• _Stored data entries_:
(** * book_alchemy: the library application of [app.py]

    A shallow embedding of the four Flask views of [app.py] ([home],
    [add_author], [add_book], [delete_book]) over an explicit model of the
    committed database, and the properties of the author/book life cycle and
    of the search/sort query.

    Conventions of the embedding:
    - text is [string], a sequence of 8-bit characters; the views are
      modelled on ASCII text (Python's [str.strip] and [int], SQLite's
      [lower] and [LIKE] restricted to code points below 128);
    - integers are [Z]; SQLite stores and binds integers of 64 bits, and a
      Python integer outside that range raises [OverflowError] when it is
      bound to a statement;
    - the library functions are modelled as CPython 3.11 and SQLite 3.40
      behave; requests stay within the size limits of the server and of
      SQLite (a search text of 49 999 bytes or more makes a pattern that
      SQLite's LIKE refuses, which is not modelled);
    - a table is a finite map from its integer primary key to its row; the
      keys of a table are those SQLite has given out on insert, positive
      integers of 64 bits below the largest one;
    - a view is a function from the committed store and the request to the
      response and the committed store after the request. *)

From Stdlib Require Import ZArith Ascii String.
From stdpp Require Import gmap strings list sorting fin_maps.

Local Open Scope Z_scope.

(** ** Python and SQL text primitives *)

Module Text.

(** [str.isspace] on one ASCII character: tab, line feed, vertical tab,
    form feed, carriage return, the four separators 0x1c-0x1f, space. *)
Definition isspace (c : ascii) : bool :=
  let n := N_of_ascii c in
  ((9 <=? n) && (n <=? 13) || (28 <=? n) && (n <=? 32))%N.

Fixpoint lstrip (s : string) : string :=
  match s with
  | EmptyString => EmptyString
  | String c s' => if isspace c then lstrip s' else s
  end.

Fixpoint rstrip (s : string) : string :=
  match s with
  | EmptyString => EmptyString
  | String c s' =>
      match rstrip s' with
      | EmptyString => if isspace c then EmptyString else String c EmptyString
      | r => String c r
      end
  end.

(** [s.strip()] *)
Definition strip (s : string) : string := rstrip (lstrip s).

(** Truth value of a [str]: [if s:] *)
Definition truthy (s : string) : bool :=
  match s with EmptyString => false | String _ _ => true end.

(** SQLite's [lower()]: folds the ASCII letters only. *)
Definition lower_ascii (c : ascii) : ascii :=
  let n := N_of_ascii c in
  if ((65 <=? n) && (n <=? 90))%N then ascii_of_N (n + 32) else c.

Fixpoint lower (s : string) : string :=
  match s with
  | EmptyString => EmptyString
  | String c s' => String (lower_ascii c) (lower s')
  end.

Definition percent : ascii := ascii_of_N 37.
Definition underscore : ascii := ascii_of_N 95.

(** SQLite's [text LIKE pattern] without an ESCAPE clause: [%] matches any
    run of characters, [_] matches exactly one character, any other
    character matches itself up to ASCII case. *)
Fixpoint like (pattern text : string) : bool :=
  match pattern with
  | EmptyString => negb (truthy text)
  | String p pattern' =>
      if Ascii.eqb p percent then
        (fix skip (t : string) : bool :=
           like pattern' t
           || match t with
              | EmptyString => false
              | String _ t' => skip t'
              end) text
      else
        match text with
        | EmptyString => false
        | String c text' =>
            (Ascii.eqb p underscore
             || Ascii.eqb (lower_ascii p) (lower_ascii c))
            && like pattern' text'
        end
  end.

Definition nul : ascii := ascii_of_N 0.

(** A text as SQLite's LIKE reads it, as a C string: up to its first NUL
    character. *)
Fixpoint c_str (s : string) : string :=
  match s with
  | EmptyString => EmptyString
  | String c s' => if Ascii.eqb c nul then EmptyString else String c (c_str s')
  end.
(** How an attribute looked up on an instance turns into a callable: a
    plain function gets the instance as its first positional argument, a
    [@staticmethod] gets nothing. *)
Inductive method_kind : Type := InstanceMethod | StaticMethod.

Definition call_method (kind : method_kind) (fname : string) (params : list param)
  (receiver : pyval) (pos : list pyval) (kw : bindings) : result bindings :=
  bind_call fname params
    (match kind with InstanceMethod => receiver :: pos | StaticMethod => pos end) kw.

(** The value of a bound parameter; every parameter of a successful
    binding has one. *)
Definition arg (b : bindings) (n : string) : pyval :=
  match assoc n b with Some v => v | None => VNone end.

(* ===================================================================== *)
(** ** The world outside the program and the state of a session *)
(* ===================================================================== *)

(** A directory tree.  The order of [entries] is the order in which the
    operating system lists them. *)
#[warnings="-register-all"]
Inductive node : Type :=
  | File (name : string) (x_ok : bool)
  | Dir (name : string) (readable : bool) (entries : list node).

Definition node_name (n : node) : string :=
  match n with File name _ => name | Dir name _ _ => name end.

Definition is_dir (n : node) : bool :=
  match n with Dir _ _ _ => true | File _ _ => false end.

Definition is_file (n : node) : bool := negb (is_dir n).

(** What the weather request does: one of the exceptions the manager
    names, or a response with its status code and, when the body decodes,
    the temperature and the description in it. *)
Inductive weather_reply : Type :=
  | WeatherConnectionError
  | WeatherTimeout
  | WeatherOtherError
  | WeatherResponse (status : Z) (body : option (string * string)).

Inductive news_reply : Type :=
  | NewsRaised (msg : string)
  | NewsResponse (status : Z) (titles : list string).

Inductive location_reply : Type :=
  | LocationRaised (msg : string)
  | LocationData (city country region : option string).

Record World : Type := {
  platform_system : string;                (* platform.system() *)
  path_home : string;                      (* str(Path.home()) *)
  datetime_now : nat -> string;            (* isoformat of the i-th datetime.now() *)
  time_time : nat -> Q;                    (* the i-th time.time(), in seconds *)
  fs_root : string -> option node;         (* the tree at a search location *)
  winreg_voice_tokens : option (list string); (* None: OpenKey raises OSError *)
  say_stdout : option string;              (* None: subprocess.run raises *)
  espeak_stdout : option string;
  weather_http : string -> weather_reply;
  news_http : string -> news_reply;
  location_http : location_reply;
  wikipedia_summary : string -> string + string;  (* summary, or str(e) *)
  screenshot_saved : string + string;             (* saved path, or str(e) *)
  pipeline_loads : bool;
  sentiment_label : string -> option string;      (* None: the pipeline raises *)
  random_choice : nat -> nat;              (* the index drawn by the i-th random.choice *)
  microphone_ok : bool;                    (* speech.verify_microphone() *)
  now_hour : Z;                            (* datetime.datetime.now().hour *)
  now_strftime : string                    (* time.strftime("%I:%M %p") *)
}.

(** One entry of [conversation_history]. *)
Record Turn : Type := {
  text : string;
  speaker : string;
  timestamp : string
}.

(** [self.sentiment_analyzer]: [None], the fallback lambda, or the pipeline. *)
Inductive analyzer : Type := NotLoaded | Fallback | Pipeline.

(** The attributes of the assistant that some method assigns after
    [__init__], the counters of the readings taken from the world, and
    the trace. *)
Record State : Type := {
  conversation_history : list Turn;
  app_cache : gmap string string;          (* self.platform_utils.app_cache *)
  sentiment_analyzer : analyzer;
  clock_reads : nat;
  time_reads : nat;
  random_draws : nat;
  trace : list event
}.

(** The attributes [__init__] fixes for the session. *)
Record Self : Type := {
  missing_deps : list string;
  optional_missing : list string;
  config_name : string;
  weather_api_key : option string;         (* os.getenv("WEATHER_API_KEY") *)
  news_api_key : option string
}.

(** [self.max_history_length = 10] *)
Definition max_history_length : nat := 10.

Definition set_history (h : list Turn) (s : State) : State :=
  {| conversation_history := h; app_cache := app_cache s;
     sentiment_analyzer := sentiment_analyzer s; clock_reads := clock_reads s;
     time_reads := time_reads s; random_draws := random_draws s; trace := trace s |}.

Definition set_app_cache (c : gmap string string) (s : State) : State :=
  {| conversation_history := conversation_history s; app_cache := c;
     sentiment_analyzer := sentiment_analyzer s; clock_reads := clock_reads s;
     time_reads := time_reads s; random_draws := random_draws s; trace := trace s |}.

Definition set_analyzer (a : analyzer) (s : State) : State :=
  {| conversation_history := conversation_history s; app_cache := app_cache s;
     sentiment_analyzer := a; clock_reads := clock_reads s;
     time_reads := time_reads s; random_draws := random_draws s; trace := trace s |}.
(** ** The loop over the documents *)

Lemma process_loop_cons (nlp : string -> Doc) (kv : list value)
  (rows : list (list value)) (chunk_idx : Z) (docs : list attr) :
  process_loop nlp (kv :: rows) chunk_idx docs
  = ('(key, doc) ← row_doc nlp kv;
     let st := mark_chunks chunk_idx (noun_chunks doc) in
     process_loop nlp rows st.1
       (docs ++ map (token_attr key st.2) (doc_tokens doc))).
Proof.
  cbn [process_loop]. unfold row_doc.
  destruct (unpack4 kv) as [[[[key title] descr] text]|e]; [|done].
  cbn [mbind result_bind].
  destruct (str_join _ _) as [joined|e]; [|done].
  cbn [mbind result_bind].
  by destruct (mark_chunks chunk_idx (noun_chunks (nlp joined))).
Qed.

Lemma process_loop_eq (nlp : string -> Doc) (rows : list (list value))
  (chunk_idx : Z) (docs : list attr) :
  process_loop nlp rows chunk_idx docs
  = (batch ← mapM (row_doc nlp) rows;
     Ok (docs ++ batch_attrs chunk_idx batch)).
Proof.
  revert chunk_idx docs.
  induction rows as [|kv rows IH]; intros chunk_idx docs.
  { simpl. by rewrite app_nil_r. }
  rewrite process_loop_cons. cbn [mapM].
  destruct (row_doc nlp kv) as [[key doc]|e]; [|done].
  cbn [mbind result_bind]. rewrite IH.
  destruct (mapM (row_doc nlp) rows) as [batch|e]; [|done].
  cbn [mbind result_bind mret result_ret batch_attrs].
  by rewrite app_assoc.
Qed.

Lemma token_records_eq (nlp : string -> Doc) (text_df : DataFrame) :
  token_records nlp text_df
  = (batch ← batch_docs nlp text_df; Ok (batch_attrs 0 batch)).
Proof. unfold token_records. by rewrite process_loop_eq. Qed.

(** The records of a run are those of its batch. *)
Lemma token_records_inv (nlp : string -> Doc) (text_df : DataFrame)
  (docs : list attr) :
  token_records nlp text_df = Ok docs ->
  exists batch,
    batch_docs nlp text_df = Ok batch /\ docs = batch_attrs 0 batch.
Proof.
  rewrite token_records_eq.
  destruct (batch_docs nlp text_df) as [batch|e]; [|done].
  cbn [mbind result_bind]. intros [= <-]. by exists batch.
Qed.

(** A tuple of a key and three cells that are strings or null never makes
    an iteration raise. *)
Lemma str_join_text_cells (items : list value) :
  Forall text_cell items ->
  exists joined, str_join newline (List.filter truthy items) = Ok joined.
Proof.
  induction 1 as [|v items Hv _ [j IH]]; [by eexists|].
  destruct Hv as [->|[s ->]]; simpl; [by eexists|].
  destruct (negb _); [|by eexists].
  cbn [str_join]. rewrite IH.
  destruct (List.filter truthy items); by eexists.
Qed.

Lemma row_doc_ok (nlp : string -> Doc) (key title descr text : value) :
  Forall text_cell [title; descr; text] ->
  exists joined, row_doc nlp [key; title; descr; text] = Ok (key, nlp joined).
Proof.
  intros H. unfold row_doc. cbn [unpack4 mbind result_bind].
  destruct (str_join_text_cells _ H) as [j ->]. by eexists.
Qed.
Lemma app_nil_r s : s +:+ "" = s.
Proof. induction s as [|c s IH]; [reflexivity|]. rewrite app_cons, IH. reflexivity. Qed.

Lemma app_assoc a b c : (a +:+ b) +:+ c = a +:+ (b +:+ c).
Proof. induction a as [|x a IH]; [reflexivity|]. rewrite !app_cons, IH. reflexivity. Qed.

Lemma length_app a b : String.length (a +:+ b) = (String.length a + String.length b)%nat.
Proof. induction a as [|x a IH]; [reflexivity|]. rewrite app_cons. simpl. rewrite IH. reflexivity. Qed.

Lemma take_app_length a b : take (String.length a) (a +:+ b) = a.
Proof. induction a as [|x a IH]; [destruct b; reflexivity|]. rewrite app_cons. simpl. rewrite IH. reflexivity. Qed.

Lemma drop_app_length a b : drop (String.length a) (a +:+ b) = b.
Proof. induction a as [|x a IH]; [reflexivity|]. rewrite app_cons. simpl. exact IH. Qed.

Lemma take_drop n s : take n s +:+ drop n s = s.
Proof.
  revert s. induction n as [|n IH]; intros [|c s]; try reflexivity.
  simpl. rewrite app_cons, IH. reflexivity.
Qed.

Lemma take_while_drop_while p s : take_while p s +:+ drop_while p s = s.
Proof.
  induction s as [|c s IH]; [reflexivity|]. simpl.
  destruct (p c); [|reflexivity]. rewrite app_cons, IH. reflexivity.
Qed.

Lemma all_take_while p s : all p (take_while p s) = true.
Proof.
  induction s as [|c s IH]; [reflexivity|]. simpl.
  destruct (p c) eqn:E; [|reflexivity]. simpl. rewrite E, IH. reflexivity.
Qed.

Lemma all_app p a b : all p (a +:+ b) = all p a && all p b.
Proof.
  induction a as [|c a IH]; [reflexivity|]. rewrite app_cons. simpl.
  rewrite IH, andb_assoc. reflexivity.
Qed.

Lemma drop_while_stops p s c t : drop_while p s = String c t -> p c = false.
Proof.
  induction s as [|x s IH]; simpl; [discriminate|].
  destruct (p x) eqn:E; [exact IH|]. intros [= -> ->]. exact E.
Qed.

(** A run of [p]-characters followed by a non-[p] character (or the end)
    is what [take_while] and [drop_while] split off. *)
Lemma take_while_app p a b :
  all p a = true ->
  match b with String c _ => p c = false | "" => True end ->
  take_while p (a +:+ b) = a /\ drop_while p (a +:+ b) = b.
Proof.
  intros Ha Hb. induction a as [|x a IH].
  - rewrite app_nil_l. destruct b as [|c b]; [split; reflexivity|].
    simpl. rewrite Hb. split; reflexivity.
  - simpl in Ha. apply andb_prop in Ha as [Hx Ha]. rewrite app_cons. simpl.
    rewrite Hx. destruct (IH Ha) as [-> ->]. split; reflexivity.
Qed.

• _TASK INSTRUCTIONS_: Scan the records above for the lines holding "revert chunk_idx docs." and "(** The records". Transcribe those two and every line between them word for word, and no others.

• _SOLUTION TO THIS TASK_:
  revert chunk_idx docs.
  induction rows as [|kv rows IH]; intros chunk_idx docs.
  { simpl. by rewrite app_nil_r. }
  rewrite process_loop_cons. cbn [mapM].
  destruct (row_doc nlp kv) as [[key doc]|e]; [|done].
  cbn [mbind result_bind]. rewrite IH.
  destruct (mapM (row_doc nlp) rows) as [batch|e]; [|done].
  cbn [mbind result_bind mret result_ret batch_attrs].
  by rewrite app_assoc.
Qed.

Lemma token_records_eq (nlp : string -> Doc) (text_df : DataFrame) :
  token_records nlp text_df
  = (batch ← batch_docs nlp text_df; Ok (batch_attrs 0 batch)).
Proof. unfold token_records. by rewrite process_loop_eq. Qed.

(** The records of a run are those of its batch. *)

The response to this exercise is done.